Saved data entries
• • • • • • •
(** C24: whatever overlays opened and closed before, in any order, Escape goes to
    the newest that is still open and to it alone, to be closed with the
    callback it was last rendered with, and the browser does nothing of its own;
    in a field, one that leaves Escape to the field is not closed; and without
    an open overlay, or for another key, nothing happens. *)
Theorem escape_newest hs s event :
  history hs s →
  press s event =
    match last (open_order hs) with
    | Some i =>
        match last_render hs i with
        | Some entry =>
            if bool_decide (event_key event = "Escape"%string) && negb (event_prevented event) &&
               (entry_whileEditing entry || negb (event_editing event))
            then mkPressed (Some (entry_onClose entry)) true
            else mkPressed None (event_prevented event)
        | None => mkPressed None (event_prevented event)
        end
    | None => mkPressed None (event_prevented event)
    end.
Proof.
  intros Hh. destruct (history_escape_ok hs s Hh) as (_ & Hl & He). destruct (history_order hs s Hh) as [Es Ee].
  unfold press, onEscape. rewrite <- Es.
  destruct (last (escapeStack s)) as [i|] eqn:El.
  - assert (escapeStack s ≠ []) as Hne by (intros E; by rewrite E in El).
    rewrite (proj2 Hl Hne). rewrite <- Ee.
    destruct (He i) as [entry E].
    { apply last_Some in El as [l ->]. apply elem_of_app. right. by apply list_elem_of_singleton. }
    simpl. rewrite E. destruct event as [key [] []], entry as [onClose []]; simpl; case_bool_decide; done.
  - apply last_None in El. destruct (listening s); [exfalso; by apply (proj1 Hl eq_refl)|done].
Qed.

Definition drawer : EscapeEntry := mkEscapeEntry "drawer" true.
Definition menu : EscapeEntry := mkEscapeEntry "menu" false.

(** A menu opens over a drawer, and the drawer is closed under it. *)
Definition menu_over_drawer : list Happening :=
  [happens_render 1 drawer; happens_open 1; happens_render 2 menu; happens_open 2; happens_close 1].

Lemma escape_newest_witness :
  called (press (foldl happen no_overlays menu_over_drawer) (mkKeyEvent "Escape" false false)) = Some "menu"%string.
Proof.
  pose proof (history_render _ _ 1 drawer history_start) as h1.
  pose proof (history_open _ _ 1 h1 ltac:(apply not_elem_of_nil) ltac:(by eexists)) as h2.
  pose proof (history_render _ _ 2 menu h2) as h3.
  pose proof (history_open _ _ 2 h3 ltac:(apply (bool_decide_unpack _); vm_compute; exact I) ltac:(by eexists)) as h4.
  pose proof (history_close _ _ 1 h4 ltac:(apply (bool_decide_unpack _); vm_compute; exact I)) as h5.
  etransitivity; [exact (f_equal called (escape_newest _ _ (mkKeyEvent "Escape" false false) h5))|].
  vm_compute. reflexivity.
Defined.

(** ** Focus *)

(** Something focus can land on, and whether it asks to be the last choice. *)
Record Focusable := mkFocusable { focus_id : nat; focus_last : bool }.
• • • • • • •
→ **WHAT YOU ARE ASKED TO DO**
Copy out the lines above word for word, stopping after the line containing "else mkPressed None".

→ **SOLUTION BELOW**
(** C24: whatever overlays opened and closed before, in any order, Escape goes to
    the newest that is still open and to it alone, to be closed with the
    callback it was last rendered with, and the browser does nothing of its own;
    in a field, one that leaves Escape to the field is not closed; and without
    an open overlay, or for another key, nothing happens. *)
Theorem escape_newest hs s event :
  history hs s →
  press s event =
    match last (open_order hs) with
    | Some i =>
        match last_render hs i with
        | Some entry =>
            if bool_decide (event_key event = "Escape"%string) && negb (event_prevented event) &&
               (entry_whileEditing entry || negb (event_editing event))
            then mkPressed (Some (entry_onClose entry)) true
            else mkPressed None (event_prevented event)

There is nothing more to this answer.